Songkran isn’t even over in some parts of the country but the official counting period for road deaths, accidents and injuries over the “seven dangerous days” of the week-long Songkran holiday period has already come to an end.
So with yet another ambitious road safety campaign in place and following a record 442 people killed last year over Songkran, could the daily road death count be substantially reduced this year? As usual, don’t hold your breath.
Any other time of the year, roads in Thailand are certainly not particularly safe either. But with millions of Thais on the road over Songkran traveling to meet family members in the provinces, people partying hard and drinking even more heavily than usual, this is naturally the time of the year when road deaths shoot up dramatically.
Only in 2016, a record 442 people were killed and 3,656 injured in a total of 3,447 road accidents nationwide over the Songkran festival period.
Aside from cracking down on drunk driving as usual, authorities this year also launched a campaign enforcing the use of seat belts and against Songkran revelers sitting in the trays of pickup trucks.
But has this year’s even more ambitious road safety campaign yielded any positive results in terms of road deaths and accidents? Here are the final (and hardly surprising) numbers released by the Interior Ministry on Tuesday:
|Tuesday, April 11||40||412||408|
|Wednesday, April 12||55||623||586|
|Thursday, April 13||88||743||747|
|Friday, April 14||64||652||639|
|Saturday, April 15||58||629||600|
|Sunday, April 16||45||426||403|
|Monday, April 17||40||323||307|
So with the death toll down from 442 to 390, or 11.8% year-on-year, the government may argue that this year’s campaign has been successful to a certain extent and at least the number of deaths could be reduced.
Having said that, it’s still the second highest number of road deaths accumulated over the Songkran festival period since authorities started releasing official figures to the media in 2007.

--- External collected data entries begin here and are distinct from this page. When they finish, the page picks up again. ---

(** X26. The Believe client changes what it remembers only on a full
    success. [fetch_believe_tokens] either leaves the module state as it
    is and returns the slot cached for the threshold or the empty list,
    or the endpoint answered with a list that is not empty and whose
    entries are all objects, and then the tokens built from it are
    returned, stored in the slot of the threshold and the time of the
    fetch is recorded. The state of the primary client and the slots of
    the other thresholds are never touched, and when the request fails
    the result is the cached slot, or the empty list if there is none. *)
Theorem believe_fetch_outcomes (min_followers : Z) (force_refresh : bool)
    (e : Env) (f : Feeds) :
  let r := fetch_believe_tokens min_followers force_refresh (e, f) in
  let key := believe_cache_key min_followers in
  token_cache r.2.2 = token_cache f
  ∧ last_fetch_time r.2.2 = last_fetch_time f
  ∧ cached_response r.2.2 = cached_response f
  ∧ (∀ other, other ≠ min_followers →
       believe_token_cache r.2.2 !! believe_cache_key other
       = believe_token_cache f !! believe_cache_key other)
  ∧ ((r.2.2 = f ∧ (r.1 = [] ∨ believe_token_cache f !! key = Some r.1))
     ∨ (∃ item items,
          http e (http_calls e) (believe_url min_followers)
          = HttpOk (JList (item :: items))
          ∧ mapM believe_token (item :: items) = Some r.1
          ∧ believe_token_cache r.2.2 !! key = Some r.1
          ∧ last_believe_fetch_time r.2.2 = wall_clock e (clock_reads e)))
  ∧ (http e (http_calls e) (believe_url min_followers) = HttpError →
     r.1 = default [] (believe_token_cache f !! key) ∧ r.2.2 = f).
Proof.
  cbv zeta.
  destruct (fetch_believe_tokens_cases min_followers force_refresh e f)
    as [[Hsame Hres]|(item & items & Hhttp & Hmap & Hstate)]; cbv zeta in *.
  - rewrite Hsame. split_and!; try done; [by left|].
    intros Herr. split; [|done].
    revert Hres. unfold fetch_believe_tokens. cbn [now_ms].
    destruct (negb force_refresh && _),
      (believe_token_cache f !! believe_cache_key min_followers); try done;
      unfold http_get; cbn [http http_calls]; by rewrite Herr.
  - rewrite Hstate. cbn. split_and!; try done.
    + intros other Hne. rewrite lookup_insert_ne; [done|].
      intros Heq. by apply believe_cache_key_inj in Heq.
    + right. exists item, items. by rewrite lookup_insert_eq.
    + intros Herr. congruence.
Qed.

(** X27. Every token the Believe client returns is marked with
    [source = "believe"] and has an [address] key, and so is every token
    it keeps in its cache, provided the cache held only such tokens
    before (as the empty cache at the start does). A [believe] filter
    matches exactly the tokens with that mark, and the key is what the
    de-duplication of the polling task looks at. *)
Theorem believe_tokens_are_tagged (min_followers : Z) (force_refresh : bool)
    (e : Env) (f : Feeds) :
  believe_cache_tagged f →
  let r := fetch_believe_tokens min_followers force_refresh (e, f) in
  believe_tagged r.1 ∧ believe_cache_tagged r.2.2.
Proof.
  intros Hf. cbv zeta.
  destruct (fetch_believe_tokens_cases min_followers force_refresh e f)
    as [[Hsame Hres]|(item & items & Hhttp & Hmap & Hstate)]; cbv zeta in *.
  - rewrite Hsame. split; [|done].
    destruct Hres as [->|Hslot]; [apply Forall_nil_2|by eapply Hf].
  - pose proof (mapM_believe_tagged _ _ Hmap) as Htag. split; [done|].
    rewrite Hstate. intros key slot. cbn.
    destruct (decide (believe_cache_key min_followers = key)) as [<-|Hne].
    + rewrite lookup_insert_eq. by intros [= <-].
    + rewrite lookup_insert_ne by done. apply Hf.
Qed.

Lemma believe_tokens_are_tagged_witness :
  let r := fetch_believe_tokens 100 true (believe_env, initial_feeds) in
  believe_tagged r.1 ∧ believe_cache_tagged r.2.2.
Proof.
  apply (believe_tokens_are_tagged 100 true believe_env initial_feeds).
  intros key slot H. cbn in H. by rewrite lookup_empty in H.
Defined.

(** ** Saving and loading the data of a user *)

Lemma filter_of_to_json f : filter_of_json (filter_to_json f) = Some f.
Proof. destruct f. unfold filter_of_json, filter_to_json. by simplify_map_eq. Qed.

Lemma token_of_to_json (token : Token) : token_of_json (token_to_json token) = Some token.
Proof.
  unfold token_of_json, token_to_json.
  rewrite bool_decide_eq_true_2.
  - f_equal. apply map_eq. intros key.
    rewrite lookup_omap, lookup_fmap. by destruct (token !! key).
  - apply map_Forall_fmap. intros key v _. by eexists.
Qed.

Lemma entry_of_to_json entry : entry_of_json (entry_to_json entry) = Some entry.
Proof.
  destruct entry as [token timestamp f]. unfold entry_of_json, entry_to_json.
  cbn [entry_token entry_timestamp entry_filter].
  set (d := ({[ "token" := token_to_json token; "timestamp" := JNum timestamp;
                "filter" := filter_to_json f ]} : gmap string json)).
  assert (d !! "token" = Some (token_to_json token)) as H1 by (subst d; by simplify_map_eq).
  assert (d !! "timestamp" = Some (JNum timestamp)) as H2 by (subst d; by simplify_map_eq).
  assert (d !! "filter" = Some (filter_to_json f)) as H3 by (subst d; by simplify_map_eq).
  rewrite H1. cbn [mbind option_bind]. rewrite token_of_to_json. cbn [mbind option_bind].
  rewrite H2. cbn [mbind option_bind].
  rewrite H3. cbn [mbind option_bind]. by rewrite filter_of_to_json.
Qed.

Lemma file_names_differ user_id :
  filters_file user_id ≠ matched_tokens_file user_id
  ∧ filters_file user_id ≠ history_file user_id
  ∧ filters_file user_id ≠ sound_file user_id
  ∧ matched_tokens_file user_id ≠ history_file user_id
  ∧ matched_tokens_file user_id ≠ sound_file user_id
  ∧ history_file user_id ≠ sound_file user_id.
Proof.
  unfold filters_file, matched_tokens_file, history_file, sound_file.
  split_and!; intros H; by do 2 apply String.app_inj in H.
Qed.

Lemma save_user_data_files user_id s sound disk filters tokens history enabled :
  user_filters s !! user_id = Some filters →
  user_matched_tokens s !! user_id = Some tokens →
  user_match_history s !! user_id = Some history →
  sound !! user_id = Some enabled →
  let disk' := save_user_data user_id s sound disk in
  disk' !! filters_file user_id = Some (JList (filter_to_json <$> filters))
  ∧ disk' !! matched_tokens_file user_id = Some (JList (token_to_json <$> tokens))
  ∧ disk' !! history_file user_id = Some (JList (entry_to_json <$> history))
  ∧ disk' !! sound_file user_id = Some (JDict {[ "enabled" := JBool enabled ]}).
Proof.
  intros Hf Ht Hh Hs. cbv zeta. unfold save_user_data. rewrite Hf, Ht, Hh, Hs.
  destruct (file_names_differ user_id) as (H1 & H2 & H3 & H4 & H5 & H6).
  split_and!; by simplify_map_eq.
Qed.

On top of that, the number of accidents actually went up 7% year-on-year, or from 3,447 to 3,690, while the number of people injured also rose by 4.2%, or from 3.656 to 3,808. So the success of this year’s road safety campaign, to say the least, has been extremely limited.
As in previous years, drunk driving (43%) and speeding (28%) remained the single biggest causes of accidents. Also as usual, motorcycles were involved in 85% of the accidents – a figure that hardly comes as a surprise in the face of Thailand’s top spot position in motorcycle road deaths worldwide.